PURPOSE: Metastatic epidural spinal cord compression (MESCC) is radiologically defined as an epidural metastatic lesion causing the displacement of the spinal cord from its normal position in the vertebral canal. The purpose of this paper is the evaluation of the influence of timing of surgery on the chance of neurological recovery.

METHODS: This is a retrospective observational case-control study performed on patients with MESCC from solid tumors surgically treated at our institute from January 2010 to December 2016. Patients included were divided in two groups depending on surgery that was performed within or after 24 h the admission to the hospital. Neurological status was assessed with American Spine Injury Association (ASIA) Impairment Scale.

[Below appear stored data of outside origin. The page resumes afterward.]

Lemma resolve_slices_Ok (src_k dst_k : T) bh sbh dbh ss ds :
  0 ≤ shape_at src_k 1 → 0 ≤ shape_at dst_k 1 → resolve_slices src_k dst_k bh sbh dbh = Ok (ss, ds) →
  0 ≤ ss.1 ≤ ss.2 ∧ ss.2 ≤ shape_at src_k 1 ∧ 0 ≤ ds.1 ≤ ds.2 ∧ ds.2 ≤ shape_at dst_k 1 ∧
  ss.2 - ss.1 = ds.2 - ds.1.
Proof.
  intros H1 H2. unfold resolve_slices. destruct sbh as [s|], dbh as [d|]; try done.
  - destruct bh; [done|]. destruct (normalize_bh_slice s _) as [s'|] eqn:Es; [|done]. simpl.
    destruct (normalize_bh_slice d _) as [d'|] eqn:Ed; [|done]. simpl.
    destruct (Z.eqb_spec (s'.2 - s'.1) (d'.2 - d'.1)); [|done]. intros [= <- <-].
    apply normalize_bh_slice_Ok in Es as (_ & ? & ?), Ed as (_ & ? & ?). lia.
  - destruct bh as [s|]; [|intros [= <- <-]; simpl; lia].
    destruct (normalize_bh_slice s _) as [s'|] eqn:Es; [|done]. intros [= <- <-].
    apply normalize_bh_slice_Ok in Es as (_ & ? & ?). lia.
Qed.

Lemma copy_checks_get src dst n bh sbh dbh (store : slabs T) sk sv dk dv ss ds :
  copy_checks src dst n bh sbh dbh store = Ok (sk, sv, dk, dv, ss, ds) →
  dict_get store src = Some (Some sk, Some sv) ∧ dict_get store dst = Some (Some dk, Some dv).
Proof.
  unfold copy_checks. destruct (n <=? 0); [done|].
  destruct (dict_get store src) as [[[?|] [?|]]|]; try done;
    destruct (dict_get store dst) as [[[?|] [?|]]|]; try done. simpl.
  do 4 (case_match; [done|]).
  destruct (resolve_slices _ _ _ _ _) as [[? ?]|]; [|done]. simpl. case_match; [done|].
  by intros [= -> -> -> -> _ _].
Qed.

Lemma copy_checks_Ok src dst n bh sbh dbh (store : slabs T) sk sv dk dv ss ds :
  copy_checks src dst n bh sbh dbh store = Ok (sk, sv, dk, dv, ss, ds) →
  Forall (λ x : T, Forall (λ n, 0 ≤ n) (slab_shape x)) [sk; dk] →
  copy_ok store src dst n sk sv dk dv ss ds ∧
  0 ≤ ss.1 ≤ ss.2 ∧ ss.2 ≤ shape_at sk 1 ∧ 0 ≤ ds.1 ≤ ds.2 ∧ ds.2 ≤ shape_at dk 1 ∧ 0 ≤ shape_at sk 2.
Proof.
  unfold copy_checks. destruct (Z.leb_spec n 0); [done|].
  destruct (dict_get store src) as [[sk0 sv0]|] eqn:Es; [|done]. simpl.
  destruct (dict_get store dst) as [[dk0 dv0]|] eqn:Ed; [|done]. simpl.
  destruct sk0 as [sk0|], sv0 as [sv0|], dk0 as [dk0|], dv0 as [dv0|]; try done. simpl.
  destruct (_ && _) eqn:Er; [|done]. simpl.
  destruct (negb _ || negb _) eqn:Esh; [done|].
  destruct (Z.eqb_spec (shape_at sk0 2) (shape_at dk0 2)) as [Hdim|]; [|done]. simpl.
  destruct (_ || _) eqn:El in |- *; [done|].
  destruct (resolve_slices _ _ _ _ _) as [[ss' ds']|] eqn:Esl; [|done]. simpl.
  destruct (_ && _) eqn:Eov in |- *; [done|]. intros [= <- <- <- <- <- <-] HF.
  apply Forall_cons in HF as [Hn1 HF]. apply Forall_cons in HF as [Hn2 _].
  assert (∀ (x : T) i, Forall (λ n, 0 ≤ n) (slab_shape x) → 0 ≤ shape_at x i) as Hnn.
  { intros x i Ht. unfold shape_at. destruct (slab_shape x !! i) eqn:E; [|done].
    by apply (Forall_lookup_1 _ _ _ _ Ht E). }
  apply resolve_slices_Ok in Esl; [|by apply Hnn..].
  rewrite !andb_true_iff in Er. destruct Er as (R1 & R2 & R3 & R4 & _).
  rewrite Z.eqb_eq in R1, R3. apply orb_false_iff in Esh as [S1 S2].
  apply negb_false_iff, bool_decide_eq_true in S1, S2.
  apply orb_false_iff in El as [L1 L2]. rewrite Z.ltb_ge in L1, L2.
  split; [|pose proof (Hnn sk0 2%nat Hn1); lia].
  split; first [done|lia].
Qed.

RESULTS: No statistically significant difference was observed in the variation of ASIA if surgery is performed within or after 24 h from the admission to the hospital. A statistically significant difference was observed after surgery in each group in the improvement of neurological status. A statistically significant difference was reported in the early post-operative complications in patients surgically treated within 24 h.

CONCLUSION: MESCC management is challenge for spine surgeons and may represent an oncologic emergency and if not promptly diagnosed can lead to a permanent neurological damage. According to this study, there is no difference in the chance of neurological recovery if surgery is performed within or after 24 h the admission to hospital, but there is a greater rate of early post-operative complications when surgery is performed within 24 h from the admission to the hospital.